Hoy, lejos de la agricultura y de los motores, su presente es tranquilo y rodeado de los afectos. “Tengo cuatro hijas: las mellizas Silvia y Liliana, Carmen y Sonia. También once nietos: Fernando, Romina, Alejandro, Yanina, Leonardo, Juan José, Jorge, Facundo, Ivo, Ignacio y Aldana; y una bisnieta: Camila, que son la luz de mis ojos”.

“Vivo un poco en la casa de cada una de mis hijas, y soy un hombre feliz. También me llevo muy bien con los hijos de mi mujer: Norma, Gladys, Mary, Martín y Olga y con sus nietos. Es como que se nos ha agrandado la familia”.

Dueño de un lenguaje propio de los buenos lectores, confiesa que le gusta la lectura, aunque cuenta que ya no lee tanto como antes. “Me hubiera gustado ser historiador, porque con tantos años que tengo he visto pasar de todo, he participado en política pero descubrí que eso no es para mí porque se hablan muchas pavadas de cosas que luego no se cumplen. Pero ya no es tiempo para eso. Ahora solo me dedico a estar en familia”. 

Aunque extraña trabajar porque es parte de una generación que considera que “el trabajo es salud”, disfruta de las rutinas más distendidas. Sobre su mesa está la radio a pilas que lo acompaña durante todo el día. También su bastón. Cuenta que durante muchos años se levantó a las cinco y cuarto de la madrugada para ir a trabajar y que los domingos se levantaba a la misma hora para tomar mate y volver a la cama.  

“Con 88 años qué sueños me van a quedar.

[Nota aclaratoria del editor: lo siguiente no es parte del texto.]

(** What one pass of the loop went through when it did not raise. *)
Lemma main_step_returns (lyrics : string) (cards : list (string * string))
  (qustn_lyrics : string) (seen : Z) (k : nat) (cur_notes : string)
  (st : list (string * string) * string * Z) :
  main_step lyrics (cards, qustn_lyrics, seen) (k, cur_notes) = Return st ->
  let answr_lyrics :=
    create_lyric_slice lyrics seen (seen + count_singable_notes cur_notes 0 + 1) in
  (k < 30)%nat
  /\ exists q a,
       create_normal_lyrics qustn_lyrics = Return q
       /\ create_normal_lyrics answr_lyrics = Return a
       /\ st = (cards ++ [(q, a)], answr_lyrics, seen + count_singable_notes cur_notes 0).
Proof.
  unfold main_step. destruct (nth_error partials k) as [p|] eqn:Ep; [|discriminate].
  destruct (create_normal_lyrics qustn_lyrics) as [q | e |]; cbn [bind];
    try discriminate.
  destruct (create_normal_lyrics (create_lyric_slice _ _ _)) as [a | e |];
    cbn [bind]; try discriminate.
  intros [= <-]. split; [apply partials_lookup; eauto|]. now exists q, a.
Qed.

Lemma main_step_outcome (lyrics : string) (st : list (string * string) * string * Z)
  (cur : nat * string) :
  main_step lyrics st cur = Raise IndexError
  \/ exists st', main_step lyrics st cur = Return st'.
Proof.
  destruct st as [[cards q] seen], cur as [k notes]. unfold main_step.
  destruct (nth_error partials k); [|now left].
  destruct (create_normal_lyrics_cases q) as [-> | [qn ->]]; cbn [bind]; [now left|].
  destruct (create_normal_lyrics_cases
              (create_lyric_slice lyrics seen (seen + count_singable_notes notes 0 + 1)))
    as [-> | [a ->]]; cbn [bind]; [now left | right; eauto].
Qed.

Lemma main_loop_overflow (lyrics : string) (shards : list string) : forall k st,
  shards <> [] ->
  (30 < k + length shards)%nat ->
  for_each (main_step lyrics) (combine (seq k (length shards)) shards) st
  = Raise IndexError.
Proof.
  induction shards as [|x l IH]; intros k st Hne Hlen; [contradiction|].
  cbn [length seq combine for_each].
  destruct (main_step_outcome lyrics st (k, x)) as [-> | [st' E]]; [reflexivity|].
  rewrite E. cbn [bind]. destruct st as [[cards q] seen].
  apply main_step_returns in E as [Hk _].
  destruct l as [|y l]; [cbn [length] in Hlen; lia|].
  apply IH; [discriminate | cbn [length] in *; lia].
Qed.
(** JSON numbers are integers here: on every path of this program a float
    behaves as an integer does (it has no items, no length and no methods,
    and it is false exactly when it is zero). *)

(** The exceptions this program can meet. *)
Inductive exn : Type :=
| KeyError (key : json)
| TypeError
| AttributeError
| ValueError
| OverflowError
| IndexError
| ConnectionError          (* requests: the transport failed *)
| HTTPError (status : Z)   (* requests: raise_for_status() *)
| JSONDecodeError.         (* requests: the body is not JSON *)

(** [except requests.RequestException]: the request exceptions, which
    since requests 2.27 include the JSON decoding error. *)
Definition is_RequestException (e : exn) : bool :=
  match e with
  | ConnectionError | HTTPError _ | JSONDecodeError => true
  | _ => false
  end.

(** [except ValueError]: the JSON decoding error is a [ValueError] too. *)
Definition is_ValueError (e : exn) : bool :=
  match e with
  | ValueError | JSONDecodeError => true
  | _ => false
  end.

Inductive pyresult (A : Type) : Type :=
| Ok (a : A)
| Raise (e : exn).
Arguments Ok {A} a.
Arguments Raise {A} e.

Module Py.

(** A dict is read by the first binding of a key. *)
Fixpoint lookup (k : pystr) (kv : list (pystr * json)) : option json :=
  match kv with
  | [] => None
  | (k', v) :: kv' => if PyStr.eqb k k' then Some v else lookup k kv'
  end.

(** [x[k]] for a string key [k]. *)
Definition getitem (x : json) (k : pystr) : pyresult json :=
  match x with
  | JObj kv =>
      match lookup k kv with
      | Some v => Ok v
      | None => Raise (KeyError (JStr k))
      end
  | _ => Raise TypeError
  end.

(** [x.get(k, default)]: only a dict has the method. *)
Definition get (x : json) (k : pystr) (default : json) : pyresult json :=
  match x with
  | JObj kv =>
      match lookup k kv with
      | Some v => Ok v
      | None => Ok default
      end
  | _ => Raise AttributeError
  end.

(** [x == s] for a string [s]. *)
Definition eq_str (x : json) (s : pystr) : bool :=
  match x with
  | JStr t => PyStr.eqb t s
  | _ => false
  end.

(** [k in x] for a string key [k]: a key of a dict, an element of a list,
    a substring of a string; the other values are not containers. *)
Definition contains (k : pystr) (x : json) : pyresult bool :=
  match x with
  | JObj kv =>
      Ok (match lookup k kv with Some _ => true | None => false end)
  | JList l => Ok (existsb (fun y => eq_str y k) l)
  | JStr s => Ok (PyStr.contains k s)
  | _ => Raise TypeError
  end.

(** The elements a [for] loop or a comprehension visits. *)
Definition iter (x : json) : pyresult (list json) :=
  match x with
  | JList l => Ok l
  | JObj kv => Ok (List.map (fun p => JStr (fst p)) kv)
  | JStr s => Ok (List.map (fun c => JStr [c]) s)
  | _ => Raise TypeError
  end.

(** Truth value of [x] in a condition. *)
Definition truthy (x : json) : bool :=
  match x with
  | JNull => false
  | JBool b => b
  | JNum n => negb (n =? 0)
  | JStr s => match s with [] => false | _ => true end
  | JList l => match l with [] => false | _ => true end
  | JObj kv => match kv with [] => false | _ => true end
  end.

(** Lists and dicts cannot be members of a set or keys of a dict. *)
Definition hashable (x : json) : bool :=
  match x with
  | JList _ | JObj _ => false
  | _ => true
  end.

(** [x == y] between hashable values; [True == 1] and [False == 0]. *)
Definition eq_scalar (x y : json) : bool :=
  match x, y with
  | JNull, JNull => true
  | JBool a, JBool b => Bool.eqb a b
  | JBool a, JNum n | JNum n, JBool a => n =? Z.b2z a
  | JNum n, JNum m => n =? m
  | JStr s, JStr t => PyStr.eqb s t
  | _, _ => false
  end.

(** [len(x)] *)
Definition len (x : json) : pyresult nat :=
  match x with
  | JStr s => Ok (length s)
  | JList l => Ok (length l)
  | JObj kv => Ok (length kv)
  | _ => Raise TypeError
  end.

End Py.

(* ================================================================== *)
(** ** Dates and times of the [datetime] module *)

Module PyDatetime.

(** A [date] is its proleptic Gregorian ordinal: 1 is 0001-01-01. *)
Record date : Type := Date { toordinal : Z }.

(** A [datetime] is the number of microseconds its wall clock shows since
    0001-01-01T00:00:00, with the UTC offset (in microseconds) of its
    [tzinfo]; [None] is a naive value. *)
Record datetime : Type := Datetime { wall : Z; tzinfo : option Z }.

Definition us_per_second : Z := 1000000.
Definition us_per_day : Z := 86400 * us_per_second.
Definition MAXORDINAL : Z := 3652059.   (* date(9999, 12, 31).toordinal() *)

Definition date_min : date := Date 1.

(** [a <= b] on dates. *)
Definition date_le (a b : date) : bool := toordinal a <=? toordinal b.

(** [d + datetime.timedelta(days=n)] *)
Definition date_add_days (d : date) (n : Z) : pyresult date :=
  let o := toordinal d + n in
  if (0 <? o) && (o <=? MAXORDINAL) then Ok (Date o) else Raise OverflowError.

(** [dt.date()] *)
Definition date_of (dt : datetime) : date := Date (wall dt / us_per_day + 1).

(** [dt.replace(tzinfo=datetime.timezone.utc)]: the wall clock is kept. *)
Definition replace_tzinfo_utc (dt : datetime) : datetime :=
  Datetime (wall dt) (Some 0).

Definition in_range (us : Z) : bool :=
  (0 <=? us) && (us <? MAXORDINAL * us_per_day).

(** [dt.astimezone(tz)]; [tz] gives the UTC offset in force at a UTC
    instant.  The program converts aware values only; a naive one, which
    Python would read in the zone of the system, is read as UTC here.  The
    arithmetic raises outside the years 1 to 9999. *)
Definition astimezone (tz : Z -> Z) (dt : datetime) : pyresult datetime :=
  let off := match tzinfo dt with Some off => off | None => 0 end in
  let utc := wall dt - off in
  if in_range utc
  then (let loc := utc + tz utc in
        if in_range loc then Ok (Datetime loc (Some (tz utc)))
        else Raise OverflowError)
  else Raise OverflowError.

(** The instant two values of the same kind are ordered by. *)
Definition sort_key (dt : datetime) : Z :=
  match tzinfo dt with
  | None => wall dt
  | Some off => wall dt - off
  end.

(** Ordering a naive against an aware value raises [TypeError]. *)
Definition comparable (a b : datetime) : bool :=
  match tzinfo a, tzinfo b with
  | None, None | Some _, Some _ => true
  | _, _ => false
  end.

Definition is_leap (year : Z) : bool :=
  (year mod 4 =? 0) && (negb (year mod 100 =? 0) || (year mod 400 =? 0)).

Definition days_before_year (year : Z) : Z :=
  let y := year - 1 in y * 365 + y / 4 - y / 100 + y / 400.

Definition DAYS_IN_MONTH : list Z :=
  [-1; 31; 28; 31; 30; 31; 30; 31; 31; 30; 31; 30; 31].
Definition DAYS_BEFORE_MONTH : list Z :=
  [-1; 0; 31; 59; 90; 120; 151; 181; 212; 243; 273; 304; 334].

Definition days_before_month (year month : Z) : Z :=
  nth (Z.to_nat month) DAYS_BEFORE_MONTH 0 +
  Z.b2z ((2 <? month) && is_leap year).

Definition ymd2ord (year month day : Z) : Z :=
  days_before_year year + days_before_month year month + day.

(** Year, month and day of an ordinal. *)
Definition ord2ymd (n : Z) : Z * Z * Z :=
  let n := n - 1 in
  let n400 := n / 146097 in let n := n mod 146097 in
  let year := n400 * 400 + 1 in
  let n100 := n / 36524 in let n := n mod 36524 in
  let n4 := n / 1461 in let n := n mod 1461 in
  let n1 := n / 365 in let n := n mod 365 in
  let year := year + n100 * 100 + n4 * 4 + n1 in
  if (n1 =? 4) || (n100 =? 4) then (year - 1, 12, 31)
  else
    let leapyear := (n1 =? 3) && (negb (n4 =? 24) || (n100 =? 3)) in
    let month := Z.shiftr (n + 50) 5 in
    let preceding :=
      nth (Z.to_nat month) DAYS_BEFORE_MONTH 0 +
      Z.b2z ((2 <? month) && leapyear) in
    if n <? preceding
    then (let month := month - 1 in
          let preceding :=
            preceding - (nth (Z.to_nat month) DAYS_IN_MONTH 0 +
                         Z.b2z ((month =? 2) && leapyear)) in
          (year, month, n - preceding + 1))
    else (year, month, n - preceding + 1).

(** [dt.strftime("%d-%m-%Y %H:%M")]; the year is written with four digits
    (below year 1000 the C library decides the padding). *)
Definition strftime_dmY_HM (dt : datetime) : pystr :=
  let '(y, m, d) := ord2ymd (wall dt / us_per_day + 1) in
  let secs := (wall dt mod us_per_day) / us_per_second in
  zfill 2 (decimal d) ++ str "-" ++ zfill 2 (decimal m) ++ str "-" ++
  zfill 4 (decimal y) ++ str " " ++
  zfill 2 (decimal (secs / 3600)) ++ str ":" ++
  zfill 2 (decimal ((secs / 60) mod 60)).

(** A naive value from its fields. *)
Definition naive (year month day hour minute second us : Z) : datetime :=
  Datetime
    (((ymd2ord year month day - 1) * 86400 + hour * 3600 + minute * 60 + second)
       * us_per_second + us)
    None.

Arguments date_of : simpl never.
Arguments date_le : simpl never.
Arguments strftime_dmY_HM : simpl never.

End PyDatetime.
Import PyDatetime.

(* ================================================================== *)
(** ** Results and effects *)

(** The two shapes a piece of the program has: a pure computation that may
    raise ([pyresult]) and one that also talks to the outside ([M], below).
    Both are sequenced with the same notation. *)
Class PyMonad (m : Type -> Type) : Type := {
  ret : forall {A : Type}, A -> m A;
  bind : forall {A B : Type}, m A -> (A -> m B) -> m B;
  raise : forall {A : Type}, exn -> m A
}.

Declare Scope py_scope.
Delimit Scope py_scope with py.
Notation "x <- c ;; k" := (bind c (fun x => k))
  (at level 61, c at next level, right associativity) : py_scope.
Notation "c ;; k" := (bind c (fun _ => k))
  (at level 61, right associativity) : py_scope.
Local Open Scope py_scope.

#[export] Instance pyresult_monad : PyMonad pyresult := {
  ret := fun A a => Ok a;
  bind := fun A B c k => match c with Ok a => k a | Raise e => Raise e end;
  raise := fun A e => Raise e
}.

(** The requests the program sends.  The URL and the [Authorization] header
    of a request are f-strings over [PLANKA_URL], the token and an id; a
    request is kept as the values they are formatted from. *)
Inductive request : Type :=
| POST_access_tokens (emailOrUsername password : pystr)
| GET_projects (token : json)
| GET_project (token project_id : json)
| GET_board (token board_id : json)
| GET_card_actions (token card_id : json).

(** What comes back: no answer at all, or a status with a body that is a
    JSON document or is not. *)
Inductive http_result : Type :=
| Transport_error
| Response (status_code : Z) (body : option json).

Record response : Type := { status_code : Z; body : option json }.

(** A record of [bot.log]. *)
Inductive logrec : Type :=
| Error_receiving_token (e : exn).

(** [message.reply(text, reply_markup=..., parse_mode=...)] *)
Record reply : Type := {
  text : pystr;
  reply_markup : bool;      (* the keyboard is attached *)
  parse_mode_HTML : bool
}.

(** [config.py] is not part of the sources; the names the program imports
    from it are taken as given.  [BOARD_IDS] holds board ids as the API
    spells them (strings); [TIMEZONE] is the UTC offset, in microseconds,
    the configured zone has at a UTC instant. *)
Record config : Type := {
  USERNAME : pystr;
  PASSWORD : pystr;
  BOARD_IDS : list pystr;
  TIMEZONE : Z -> Z
}.

(** Everything the program reads from outside during one command. *)
Record env : Type := {
  cfg : config;
  http : request -> http_result;          (* the Planka server *)
  fromisoformat : pystr -> option datetime;
      (* [datetime.datetime.fromisoformat]; [None] is its [ValueError] *)
  repr : json -> pystr;                   (* [repr] of a list or a dict *)
  utcnow : Z;                             (* the clock, as a UTC instant *)
  log_exists : bool;                      (* [os.path.exists("bot.log")] *)
  log_age_days : Z                        (* whole days since its mtime *)
}.

(** Everything the program changes outside. *)
Record world : Type := {
  sent : list request;      (* requests made, oldest first *)
  logfile : list logrec;    (* bot.log *)
  outbox : list reply       (* replies to the chat *)
}.

Definition M (A : Type) : Type := world -> pyresult A * world.

#[export] Instance M_monad : PyMonad M := {
  ret := fun A a w => (Ok a, w);
  bind := fun A B c k w =>
    match c w with
    | (Ok a, w') => k a w'
    | (Raise e, w') => (Raise e, w')
    end;
  raise := fun A e w => (Raise e, w)
}.

(** A pure computation inside an effectful one. *)
Definition lift {A : Type} (r : pyresult A) : M A := fun w => (r, w).

(** [try: body  except ...: handler]; [handler e] is [None] when no
    [except] clause matches [e], which then propagates. *)
Definition try_except {A : Type} (body : M A) (handler : exn -> option (M A))
  : M A :=
  fun w =>
    match body w with
    | (Ok a, w') => (Ok a, w')
    | (Raise e, w') =>
        match handler e with
        | Some h => h w'
        | None => (Raise e, w')
        end
    end.

(** [for x in l: acc = body x acc] *)
Fixpoint for_each {A B : Type} (l : list A) (body : A -> B -> M B) (acc : B)
  : M B :=
  match l with
  | [] => ret acc
  | x :: l' => acc' <- body x acc ;; for_each l' body acc'
  end.

(** [[x for x in l if keep x]], where the test may raise. *)
Fixpoint filter_r {A : Type} (keep : A -> pyresult bool) (l : list A)
  : pyresult (list A) :=
  match l with
  | [] => Ok []
  | x :: l' =>
      b <- keep x ;;
      rest <- filter_r keep l' ;;
      ret (if b : bool then x :: rest else rest)
  end.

Lo que sí todavía tengo son ganas de ayudar a los míos. Tengo ganas de disfrutar de mis nietos que son una maravilla, soy muy familiero y capaz de dar la vida por mi familia”, afirma sobre el final de una charla, mientras el foco se corre de su vida personal a los valores que defiende. Cuando el grabador se apaga, como un buen conversador, habla de San Martín, de René Favaloro y de Carlos Gardel.